Em uma conferência organizada pelo banco de investimento Merrill Lynch, em Londres, Goirigolzarri indicou que o BBVA poderia começar a fazer uso de suas provisões genéricas no último trimestre de 2008, quando a ratio de créditos morosos poderia estar mais próxima de 2%, em comparação com 1,15% do primeiro semestre do ano.
No final de junho, o BBVA acumulou algumas provisões genéricas de 5,8 bilhões de euros, com uma perda esperada de 1,9 bilhões. Estas provisões são um fundo de reserva que os bancos espanhóis têm acumulado ao longo dos anos renunciando parte dos lucros para cobertura de eventuais perdas futuras. Atribuem-se ao simples fato de conceder créditos, sem dar sinais de morosidade.
Quando a morosidade atinge um determinado nível, as entidades podem começar a reduzir o fundo de reservas estacionado no balanço financeiro para cobri-los, sem que o benefício seja afetado. Quando acabar as provisões genéricas, a morosidade começará a afetar diretamente o benefício.
Goirigolzarri destacou, ainda, que o BBVA tem mais valia latente (ativos cujo valor de mercado é superior ao custo registrado no balanço) por valor de 2,7 bilhões.
O Popular, por sua vez, conta com 1,6 bilhões de euros em provisões genéricas, explicou Higuera. "Se esta situação piorar, o Popular poderá utilizar provisões de 1,1 bilhões de euros".
Além disso, Higuera disse que o Popular teria "a opção de emitir até 740 milhões de euros de instrumentos de capital (ações preferentes, sobretudo)", para reforçar seus fundos próprios. Tratar-se-ia de uma opção para reforçar o capital sem efeitos diluitivos (como por exemplo, o que teria uma ampliação de capital).
No entanto, o Popular não planeja realizar estas emissões porque sua posição de solvência é muito cômoda, segundo especificaram fontes da entidade. Se somar as provisões genéricas, a ratio de capital do Popular sobre seus ativos de risco (Tier 1) atingiria 9,3%. Segundo cálculos de Morgan Stanley, esta ratio subiria até 10,8%.

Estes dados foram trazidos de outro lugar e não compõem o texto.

(** * Seat booking: a model of the booking service and its validators

    Shallow embedding of [movies/models.py], [movies/services.py],
    [movies/serializers.py], [movies/views.py] and [common/utils.py].

    Python [str] values are modelled by [string].  The character classes
    ([isalpha], [isdigit], [isspace]) and [upper] are those of Python on
    code points below 128; statements that depend on character classes
    are made for [isascii] strings.

    The framework's part ([Model.full_clean], [Model.save], query sets)
    is modelled on a database of two tables; calls run one after the
    other, each with its own reading [now] of the clock. *)

From Stdlib Require Import List String Ascii ZArith NArith Arith Bool Lia.
From Stdlib Require Import DecimalString Relations.
From Stdlib Require DecimalPos DecimalZ.
Import ListNotations.

Local Open Scope string_scope.
Local Open Scope nat_scope.

(** ** Python strings *)

Module PyStr.

Definition code (c : ascii) : N := N_of_ascii c.

Definition between (lo hi : N) (c : ascii) : bool :=
  ((lo <=? code c) && (code c <=? hi))%N.

(** [str.isascii] *)
Definition isascii_char (c : ascii) : bool := (code c <? 128)%N.

Fixpoint isascii (s : string) : bool :=
  match s with
  | EmptyString => true
  | String c r => isascii_char c && isascii r
  end.

(** Whitespace of [str.isspace] and [str.strip]: TAB, LF, VT, FF, CR,
    FS, GS, RS, US and the space. *)
Definition isspace_char (c : ascii) : bool :=
  between 9 13 c || between 28 32 c.

Definition isupper_char (c : ascii) : bool := between 65 90 c.
Definition islower_char (c : ascii) : bool := between 97 122 c.
Definition isalpha_char (c : ascii) : bool := isupper_char c || islower_char c.
Definition isdigit_char (c : ascii) : bool := between 48 57 c.

Definition upper_char (c : ascii) : ascii :=
  if islower_char c then ascii_of_N (code c - 32) else c.

(** [s.upper()] *)
Fixpoint upper (s : string) : string :=
  match s with
  | EmptyString => EmptyString
  | String c r => String (upper_char c) (upper r)
  end.

(** [not s] *)
Definition is_empty (s : string) : bool :=
  match s with
  | EmptyString => true
  | String _ _ => false
  end.

Fixpoint lstrip (s : string) : string :=
  match s with
  | EmptyString => EmptyString
  | String c r => if isspace_char c then lstrip r else s
  end.

Fixpoint rstrip (s : string) : string :=
  match s with
  | EmptyString => EmptyString
  | String c r =>
      let r' := rstrip r in
      if isspace_char c && is_empty r' then EmptyString else String c r'
  end.

(** [s.strip()] *)
Definition strip (s : string) : string := rstrip (lstrip s).

Fixpoint all_chars (p : ascii -> bool) (s : string) : bool :=
  match s with
  | EmptyString => true
  | String c r => p c && all_chars p r
  end.

(** [s.isdigit()] and [s.isalpha()]: false on the empty string. *)
Definition isdigit (s : string) : bool := negb (is_empty s) && all_chars isdigit_char s.
Definition isalpha (s : string) : bool := negb (is_empty s) && all_chars isalpha_char s.

Definition digit_value (c : ascii) : Z := Z.of_N (code c) - 48.

Fixpoint decimal (acc : Z) (s : string) : Z :=
  match s with
  | EmptyString => acc
  | String c r => decimal (10 * acc + digit_value c) r
  end.

(** The digits of [int(s)]: decimal digits, with single underscores
    allowed between two of them. *)
Fixpoint digits (acc : Z) (after_digit : bool) (s : string) : option Z :=
  match s with
  | EmptyString => if after_digit then Some acc else None
  | String c r =>
      if isdigit_char c then digits (10 * acc + digit_value c) true r
      else if Ascii.eqb c "_" && after_digit then digits acc false r
      else None
  end.

(** White space of [int()]: TAB, LF, VT, FF, CR and the space.  The
    separators FS, GS, RS and US, which [str.strip] drops, are none. *)
Definition isspace_int_char (c : ascii) : bool :=
  between 9 13 c || Ascii.eqb c " ".

Fixpoint lstrip_int (s : string) : string :=
  match s with
  | EmptyString => EmptyString
  | String c r => if isspace_int_char c then lstrip_int r else s
  end.

Fixpoint rstrip_int (s : string) : string :=
  match s with
  | EmptyString => EmptyString
  | String c r =>
      let r' := rstrip_int r in
      if isspace_int_char c && is_empty r' then EmptyString else String c r'
  end.

(** The number of digits of a text. *)
Fixpoint count_digits (s : string) : Z :=
  match s with
  | EmptyString => 0
  | String c r => (if isdigit_char c then 1 else 0) + count_digits r
  end.

(** [sys.int_info.default_max_str_digits]: a text with more digits is
    not converted, leading zeros counted. *)
Definition max_str_digits : Z := 4300.

Definition int_digits (t : string) : option Z :=
  if (max_str_digits <? count_digits t)%Z then None else digits 0 false t.

(** [int(s)]: white space around the text is dropped, a sign may come
    first; [None] stands for [ValueError]. *)
Definition int (s : string) : option Z :=
  match rstrip_int (lstrip_int s) with
  | String "+" r => int_digits r
  | String "-" r => option_map Z.opp (int_digits r)
  | t => int_digits t
  end.

(** [c1 < c2] on one-character strings *)
Definition char_ltb (c1 c2 : ascii) : bool := (code c1 <? code c2)%N.

(** [str(n)] of an integer *)
Definition str (n : Z) : string := NilZero.string_of_int (Z.to_int n).

(** [chr(ord('A') + i)]; the model has the characters up to code 255,
    so it follows Python for [i <= 190]. *)
Definition chr_from_A (i : nat) : ascii := ascii_of_nat (65 + i).

(** A [dict] with [str] keys, in insertion order.  [d[k] = v] replaces
    the value of a key that is present and adds the key at the end
    otherwise. *)
Fixpoint dict_set {V : Type} (d : list (string * V)) (k : string) (v : V)
    : list (string * V) :=
  match d with
  | [] => [(k, v)]
  | (k', v') :: d' =>
      if String.eqb k' k then (k', v) :: d' else (k', v') :: dict_set d' k v
  end.

End PyStr.

(** ** common/utils.py *)

Module Utils.
Import PyStr.

Definition validate_seat_number_format (seat_number : string) : bool :=
  if is_empty seat_number then false else
  let seat_number := upper (strip seat_number) in
  if (String.length seat_number <? 2)%nat then false else
  match seat_number with
  | EmptyString => false
  | String c0 rest =>
      if negb (isalpha_char c0) then false else
      if negb (isdigit rest) then false else
      if char_ltb c0 "A" || char_ltb "Z" c0 then false else
      match int rest with
      | Some seat_num =>
          if (seat_num <? 1)%Z || (seat_num >? 99)%Z then false else true
      | None => false
      end
  end.

Definition normalize_seat_number (seat_number : string) : string :=
  if is_empty seat_number then "" else upper (strip seat_number).

(** [is_show_bookable], with the reading of [timezone.now()] as [now] *)
Definition is_show_bookable (now show_datetime : Z) : bool :=
  (show_datetime >? now)%Z.

(** [get_show_status]; [timedelta(hours=3)] is 10800 seconds. *)
Definition get_show_status (now show_datetime : Z) : string :=
  if (show_datetime >? now)%Z then "upcoming"
  else if (show_datetime <=? now)%Z && (now <? show_datetime + 10800)%Z then "ongoing"
  else "past".

(** [format_duration]; [//] and [%] round towards minus infinity, as
    [Z.div] and [Z.modulo] do. *)
Definition format_duration (minutes : Z) : string :=
  if (minutes <? 60)%Z then str minutes ++ "min"
  else
    let hours := (minutes / 60)%Z in
    let remaining_minutes := (minutes mod 60)%Z in
    if (remaining_minutes =? 0)%Z then str hours ++ "h"
    else str hours ++ "h " ++ str remaining_minutes ++ "min".

(** What [get_seat_row_and_number] does: it returns [(row, number)] or
    [(None, None)], or an exception escapes ([IndexError] from
    [normalized[0]], [ValueError] from [int]). *)
Inductive RowAndNumber : Type :=
| row_and_number (row : string) (number : Z)
| none_none
| escapes.

Definition get_seat_row_and_number (seat_number : string) : RowAndNumber :=
  if negb (validate_seat_number_format seat_number) then none_none
  else
    let normalized := normalize_seat_number seat_number in
    match normalized with
    | EmptyString => escapes
    | String row rest =>
        match int rest with
        | Some number => row_and_number (String row EmptyString) number
        | None => escapes
        end
    end.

Quanto às perspectivas da economia espanhola, Goirigolzarri afirmou que "a crise imobiliária está na primeira fase", entretanto espera uma forte queda de preços das lojas na costa, ainda que nem tanto no mercado das primeiras residências. De qualquer forma, Goirigolzarri indicou que faria falta uma queda de 30% nos preços imobiliários para que sua ratio de capital baixasse 0,03%.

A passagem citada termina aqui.